The appropriate aggregation function will depend on the variable you’re aggregating, and what you plan to do with it. For example, hourly precipitation represents the accumulation for just that hour. For most use cases involving crop management, you’d want to sum those up to get the total daily accumulation. On the other hand, you were evaluating stormwater runoff, you might be more interested in the maximum hourly precipitation. Likewise with Eto, you probably want the sum (because cumulative Eto predicts water requirements). Temperature driven crop and pest development models are more likely to require that maximum and minimum daily air temperature.
In other words, you have do your homework. There is no one-size-fits-all aggregation function or method when it comes to resampling weather data.
ci152_daily_tbl <- ci152_data_tbl |>
group_by(date) |>
summarise(tmin = min(air_temp_syn),
tmax = max(air_temp_syn),
pr = sum(precip_syn),
.groups = "drop")
ci152_daily_tbl
In addition to hourly data, CIMIS publishes daily summaries via both their API and SFTP server. However you may be surprised to discover that your daily minimums and maximums don’t exactly match the daily summaries from CIMIS. What gives?

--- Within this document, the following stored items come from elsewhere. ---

Lemma user_created_keeps_existing_accounts_witness :
  billingms.GetBilling None "u1"
    (billingms.onMsg exact None
       {| Subject := "user.created"; Data := userCreatedPayload "u1" "ana@example.com" |}
       (billingms.UpdateBilling exact fixed2At250 None true "u1" 250
          (billingms.CreateBillingAccount exact None "u1" noAccounts).2).2)
  = Done 250%float.
Proof.
  unfold billingms.GetBilling.
  destruct (user_created_keeps_existing_accounts exact None
              {| Subject := "user.created";
                 Data := userCreatedPayload "u1" "ana@example.com" |}
              (billingms.UpdateBilling exact fixed2At250 None true "u1" 250
                 (billingms.CreateBillingAccount exact None "u1" noAccounts).2).2
              "u1" 250%float) as [-> _].
  - vm_compute. reflexivity.
  - reflexivity.
Defined.

(** ** Strings on the bus *)

Ltac split_if :=
  match goal with
  | |- context [if ?c then _ else _] => destruct c eqn:?
  end.

Lemma coerce_valid_bounded n :
  ∀ s, String.length s ≤ n → utf8.ValidString s = true → utf8.coerce s = s.
Proof.
  induction n as [|n IH]; intros s Hlen Hv.
  { destruct s; [done|simpl in Hlen; lia]. }
  destruct s as [|c0 t1]; [done|].
  cbn [String.length] in Hlen.
  revert Hv. cbn [utf8.ValidString utf8.coerce]. unfold utf8.first.
  generalize (nat_of_ascii c0). intros b.
  repeat match goal with
  | |- context [if b <? ?k then _ else _] => destruct (b <? k)
  | |- context [if b =? ?k then _ else _] => destruct (b =? k)
  end.
  all: cbn -[utf8.coerce utf8.ValidString Nat.ltb utf8.continuation].
  all: try done.
  all: try (intros Hv; rewrite IH by (done || lia); done).
  all: destruct t1 as [|c1 t2]; [done|]; cbn [String.length] in Hlen.
  all: split_if; [done|].
  all: try (intros Hv; rewrite IH by (done || lia); done).
  all: destruct t2 as [|c2 t3]; [done|]; cbn [String.length] in Hlen.
  all: split_if; [done|].
  all: try (intros Hv; rewrite IH by (done || lia); done).
  all: destruct t3 as [|c3 t4]; [done|]; cbn [String.length] in Hlen.
  all: split_if; [done|].
  all: try (intros Hv; rewrite IH by (done || lia); done).
Qed.

(** [json.Marshal] writes a string that is valid UTF-8 as it is. *)
Lemma coerce_valid s : utf8.ValidString s = true → utf8.coerce s = s.
Proof. by apply (coerce_valid_bounded (String.length s)). Qed.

The answer appears to lie in how CIMIS computes daily summaries. The short version is that CIMIS seems to define a “day” as starting from 1:00 am and continuing thru mid-night of the following day. In other words, CIMIS takes 12:00 am to be the final, rather than the first, measurement of the day. This is based on a ‘reverse engineering’ exercise, rather than an authoritative response from a data engineer in the CIMIS network, so if you have additional info please leave a comment!
Conclusion
CIMIS is an important network of agricultural weather stations in CA, supported by CA DWR. The public API however is currently over-subscribed and unstable, making programmatic access to the API more of a challenge. Fortunately, Synoptic republishes CIMIS data, along with hundreds of other weather stations networks, and has a modern API. Using functions from httr2
and tidyverse packages, you can download CIMIS data directly into R in near realtime.